»Vor dem Ruhestand« wurde 1979 am Staatstheater Stuttgart uraufgeführt. Für Thomas Bernhard war es eine Anklage an Alt-Nazis, die nach dem Zweiten Weltkrieg und dem Holocaust straflos davon kamen und ihre Karrieren fortsetzen konnten. Knapp 40 Jahre später erscheint das Stück angesichts des weltweiten Rechtsrucks wieder beklemmend aktuell.
Die Auseinandersetzung mit dem Nationalsozialismus war das Leib- und Magenthema von Thomas Bernhard, der damit in seiner österreichischen Heimat stark provozierte, geliebt und gehasst wurde.
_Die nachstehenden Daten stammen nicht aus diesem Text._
(* ===== verification/Utf8.v ===== *)
(** * Decoding UTF-8 ([bytes.decode()])

    Bytes that come from outside need not be text: decoding them gives the code points of the text or raises
    [UnicodeDecodeError].  A text with other than ASCII characters is kept as the list of its code points; an
    ASCII one has the codes of its characters. *)
From S2P Require Import Prelude PyString Sha256.

Definition between (lo hi b : Z) : bool := (lo <=? b)%Z && (b <=? hi)%Z.

(** A byte that continues a character. *)
Definition continues : Z → bool := between 128 191.

(** The code points; [None] for bytes that are not UTF-8.  The second byte of the longer forms is limited so
    that overlong forms, surrogates and code points above 0x10FFFF are not accepted. *)
Fixpoint utf8_points (bs : list Z) : option (list Z) :=
  match bs with
  | [] => Some []
  | b0 :: t =>
      if (b0 <? 128)%Z then cons b0 <$> utf8_points t
      else
        match t with
        | b1 :: t1 =>
            if between 194 223 b0 && continues b1 then cons ((b0 - 192) * 64 + (b1 - 128))%Z <$> utf8_points t1
            else
              match t1 with
              | b2 :: t2 =>
                  if between 224 239 b0 && between (if (b0 =? 224)%Z then 160 else 128) (if (b0 =? 237)%Z then 159 else 191) b1 && continues b2
                  then cons ((b0 - 224) * 4096 + (b1 - 128) * 64 + (b2 - 128))%Z <$> utf8_points t2
                  else
                    match t2 with
                    | b3 :: t3 =>
                        if between 240 244 b0 && between (if (b0 =? 240)%Z then 144 else 128) (if (b0 =? 244)%Z then 143 else 191) b1
                           && continues b2 && continues b3
                        then cons ((b0 - 240) * 262144 + (b1 - 128) * 4096 + (b2 - 128) * 64 + (b3 - 128))%Z <$> utf8_points t3
                        else None
                    | [] => None
                    end
              | [] => None
              end
        | [] => None
        end
  end.

Definition UnicodeDecodeError : pyexn :=
  exn_of ["UnicodeDecodeError"; "UnicodeError"; "ValueError"] "'utf-8' codec can't decode bytes".

(** [bytes.decode()]. *)
Definition bytes_decode (bs : list Z) : outcome (list Z) :=
  match utf8_points bs with Some ps => Return ps | None => Raise UnicodeDecodeError end.

(** [str.isascii()]. *)
Definition points_ascii (ps : list Z) : bool := forallb (λ p, (p <? 128)%Z) ps.

(** The text with the given ASCII characters. *)
Fixpoint points_text (ps : list Z) : string :=
  match ps with [] => "" | p :: ps' => String (ascii_of_nat (Z.to_nat p)) (points_text ps') end.

(** [str.isspace()] of a character. *)
Definition point_space (p : Z) : bool :=
  between 9 13 p || between 28 32 p || bool_decide (p ∈ [133; 160; 5760; 8232; 8233; 8239; 8287; 12288]%Z) || between 8192 8202 p.

Fixpoint lstrip_points (ps : list Z) : list Z :=
  match ps with
  | [] => []
  | p :: ps' => if point_space p then lstrip_points ps' else ps
  end.

(** [str.strip()]. *)
Definition strip_points (ps : list Z) : list Z := rev (lstrip_points (rev (lstrip_points ps))).

Fixpoint startswith_points (prefix ps : list Z) : bool :=
  match prefix, ps with
  | [], _ => true
  | p :: prefix', q :: ps' => (p =? q)%Z && startswith_points prefix' ps'
  | _, [] => false
  end.

Definition TypeError_ascii : pyexn :=
  exn_of ["TypeError"] "comparing strings with non-ASCII characters is not supported".

(** [hmac.compare_digest(a, b)] of texts. *)
Definition compare_digest (a b : list Z) : outcome bool :=
  if points_ascii a && points_ascii b then Return (bool_decide (a = b)) else Raise TypeError_ascii.

(** ** Lemmas *)

Lemma utf8_points_ascii ps : points_ascii ps = true → utf8_points ps = Some ps.
Proof.
  induction ps as [|p ps IH]; [done|]. simpl. intros [Hp Hps]%andb_true_iff. by rewrite Hp, IH.
Qed.

Lemma encode_points_ascii s : is_ascii s = true → points_ascii (encode s) = true.
Proof.
  induction s as [|c s IH]; [done|]. unfold is_ascii in *. simpl. intros [Hc Hs]%andb_true_iff.
  rewrite IH by done. apply Nat.ltb_lt in Hc. rewrite (proj2 (Z.ltb_lt _ _)) by lia. done.
Qed.

Lemma points_text_encode s : points_text (encode s) = s.
Proof.
  induction s as [|c s IH]; [done|]. simpl. rewrite Nat2Z.id. f_equal; [apply ascii_nat_embedding | exact IH].
Qed.

Lemma bytes_decode_ascii s : is_ascii s = true → bytes_decode (encode s) = Return (encode s).
Proof. intros Hs. unfold bytes_decode. by rewrite utf8_points_ascii by by apply encode_points_ascii. Qed.

Lemma startswith_points_app prefix ps : startswith_points prefix (prefix ++ ps) = true.
Proof. induction prefix as [|p prefix IH]; [done|]. simpl. by rewrite Z.eqb_refl. Qed.

Lemma encode_app s t : encode (s +:+ t) = encode s ++ encode t.
Proof. induction s as [|c s IH]; [done|]. simpl. by rewrite IH. Qed.

Lemma is_ascii_app s t : is_ascii (s +:+ t) = is_ascii s && is_ascii t.
Proof. unfold is_ascii. induction s as [|c s IH]; [done|]. simpl. by rewrite IH, andb_assoc. Qed.

Lemma hexdigest_ascii bs : is_ascii (hexdigest bs) = true.
Proof.
  assert (Hb : ∀ b, is_ascii (hex_byte b) = true) by (intros b; unfold hex_byte; by destruct (ascii_of_nat (Z.to_nat b)) as [[] [] [] [] [] [] [] []]).
  unfold hexdigest. induction bs as [|b [|b' bs] IH]; [done | apply Hb |].
  change (join "" (map hex_byte (b :: b' :: bs))) with (hex_byte b +:+ "" +:+ join "" (map hex_byte (b' :: bs))).
  rewrite !is_ascii_app, Hb. exact IH.
Qed.

(** A few decodings: an accented letter, the euro sign, a character outside the basic plane, an overlong
    form, a surrogate and a cut-off character. *)
Example utf8_examples :
  map utf8_points [[99; 195; 169]; [226; 130; 172]; [240; 159; 152; 128]; [192; 175]; [237; 160; 128]; [226; 130]]%Z
  = [Some [99; 233]; Some [8364]; Some [128512]; None; None; None]%Z.
Proof. reflexivity. Qed.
Kaum eine Regisseurin könnte deshalb besser geeignet sein als die gebürtige Innsbruckerin Susanne Lietzow, die sich nach ihrem Erfolg mit der Inszenierung von Edgar Hilsenraths »Der Nazi & der Friseur« 2015 am Schauspielhaus Magdeburg nun wiederum mit der Sicht auf den Nationalsozialismus und seinen Folgen beschäftigt.
Für Susanne Lietzow sind die Figuren, die wegen ihres antiquierten Gedankenguts wie aus der Zeit gefallen scheinen, wie unausrottbare reptilienhafte Urtiere. Deshalb verortet sie sie in einem Bühnenraum, der an ein Terrarium erinnert. Abgeschottet von der Außenwelt, gehen sie dort ihren perversen Bedürfnissen nach, scheinbar von niemandem bemerkt. Die Regisseurin überzeichnet damit den bernhardschen Psychorealismus und macht damit die inhaltliche Dimension, die auch in dem Untertitel des Stückes »Eine Komödie von deutscher Seele« mitschwingt, im Absurd-Grotesken greifbar.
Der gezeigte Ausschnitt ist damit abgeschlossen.